Saved data entries:
(* ===== verification/ArpRcvSpec.v ===== *)
(** * What the receiver of requests for addresses does *)

From S2P Require Export ArpRcv InodeSpec.

(** The header that [arp_rcv] accepts from an ethernet, and what it reads of the device. *)
Definition arp_header (arp op : Z) : heapProp :=
  bytes (arp + ar_hwt) (le16 ARPHRD_ETHER) ∗ bytes (arp + ar_prot) (le16 ETH_P_IP) ∗ (arp + ar_hlen) ↦ ETH_ALEN ∗ (arp + ar_plen) ↦ IP_ALEN ∗ (arp + ar_op) ↦ op.
Definition arp_device (dev flags a : Z) : heapProp :=
  (dev + nd_addr_len) ↦ ETH_ALEN ∗ (dev + nd_type) ↦ ARPHRD_ETHER ∗ (dev + nd_flags) ↦ flags ∗ (dev + pa_addr) ↦ a.

(** The addresses of a request: of the sender, and of the target, whose hardware address is not known. *)
Definition arp_request (p sip tip : Z) : heapProp :=
  bytes (p + 6) (le32 sip) ∗ bytes (p + 6 + IP_ALEN) (le32 0) ∗ bytes (p + 6 + IP_ALEN + 6) (le32 tip).

Lemma arp_header_ok_wp arp op dev flags a Q : Z.land flags IFF_NOARP = 0 →
  arp_header arp op -∗ arp_device dev flags a -∗ (arp_header arp op -∗ arp_device dev flags a -∗ Q true) -∗ wp (arp_header_ok arp dev) Q.
Proof.
  iIntros (Hf) "(H1 & H2 & H3 & H4 & H5) (D1 & D2 & D3 & D4) HQ". unfold arp_header_ok. wp_load. wp_load. iApply wp_bind.
  iApply (load16_wp with "H1"); [done|]. iIntros "H1". wp_load. change (ARPHRD_ETHER =? htons ARPHRD_ETHER) with true. wp_pures. wp_load. rw Hf. wp_pures.
  wp_load. change (IP_ALEN =? IP_ALEN) with true. wp_pures. wp_load. change (ARPHRD_ETHER =? ARPHRD_AX25) with false. change (ARPHRD_ETHER =? ARPHRD_ETHER) with true.
  iApply wp_bind.
  iApply (load16_wp with "H2"); [done|]. iIntros "H2". iApply wp_ret. iApply ("HQ" with "[$H1 $H2 $H3 $H4 $H5]"). iFrame.
Qed.

Lemma clear_first_wp p v (Q : unit → heapProp) : 0 ≤ v < 2 ^ 32 →
  bytes p (le32 v) -∗ (bytes p (le32 (v / 256 * 256)) -∗ Q tt) -∗ wp (store p 0) Q.
Proof.
  iIntros (Hv) "H HQ". unfold le32. rw !arr_cons. iDestruct "H" as "(Ha & H)". wp_store. iApply "HQ".
  rw (_ : u8 (v / 256 * 256) = 0); [|unfold u8; dlia]. iFrame "Ha". rw !Z.shiftr_div_pow2; [|lia..].
  rw (_ : v / 256 * 256 / 2 ^ 8 = v / 2 ^ 8); [|dlia]. rw (_ : v / 256 * 256 / 2 ^ 16 = v / 2 ^ 16); [|dlia].
  by rw (_ : v / 256 * 256 / 2 ^ 24 = v / 2 ^ 24); [|dlia].
Qed.

(** A request for the address of this host, with the usual zeros for the hardware address that is asked for, is not answered: these zeros are
    taken for the address.  The first bytes of both addresses are overwritten. *)
Theorem arp_request_ignored arp_tables jiffies dev_base del_timer hard_start_xmit rebuild_header hard_header skb dev pt arp op flags sip a :
  {{ (skb + skb_h) ↦ arp ∗ arp_header arp op ∗ arp_device dev flags a ∗ arp_request (arp + sizeof_arphdr) sip a ∗
     ⌜Z.land flags IFF_NOARP = 0 ∧ op ≠ ARPOP_REPLY ∧ 0 ≤ sip < 2 ^ 32 ∧ 0 < a < 2 ^ 32⌝ }}
    arp_rcv arp_tables jiffies dev_base del_timer hard_start_xmit rebuild_header hard_header skb dev pt
  {{ r, ⌜r = 0⌝ ∗ (skb + skb_h) ↦ arp ∗ arp_header arp op ∗ arp_device dev flags a ∗ arp_request (arp + sizeof_arphdr) (sip / 256 * 256) (a / 256 * 256) }}.
Proof.
  apply triple_wp. iIntros "(Hs & Hh & Hd & (R1 & R2 & R3) & (%Hf & %Hop & %Hsip & %Ha))". unfold arp_rcv. wp_load. iApply wp_bind.
  iApply (arp_header_ok_wp with "Hh Hd"); [done|]. iIntros "(H1 & H2 & H3 & H4 & H5) (D1 & D2 & D3 & D4)". cbn [negb]. wp_load. wp_load.
  change ETH_ALEN with 6. iApply wp_bind. iApply (clear_first_wp with "R1"); [done|]. iIntros "R1".
  iApply wp_bind. iApply (load32_wp with "R1"); [dlia|]. iIntros "R1". iApply wp_bind. iApply (clear_first_wp with "R3"); [lia|]. iIntros "R3".
  iApply wp_bind. iApply (load32_wp with "R2"); [done|]. iIntros "R2". change (0 =? INADDR_LOOPBACK) with false. iApply wp_bind. unfold ip_chk_addr.
  change ((0 =? INADDR_ANY) || (0 =? INADDR_BROADCAST) || (0 =? htons 0x7fffffff)) with true. wp_pures. wp_load.
  rw (eqb_false op (htons ARPOP_REPLY) Hop). wp_load. rw (eqb_false 0 a); [|lia]. wp_pures. by iFrame.
Qed.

- _WORK ORDER_:
Check the records above line by line and tally those holding the string "done". Answer with the number only.

- _TASK SOLUTION_:
5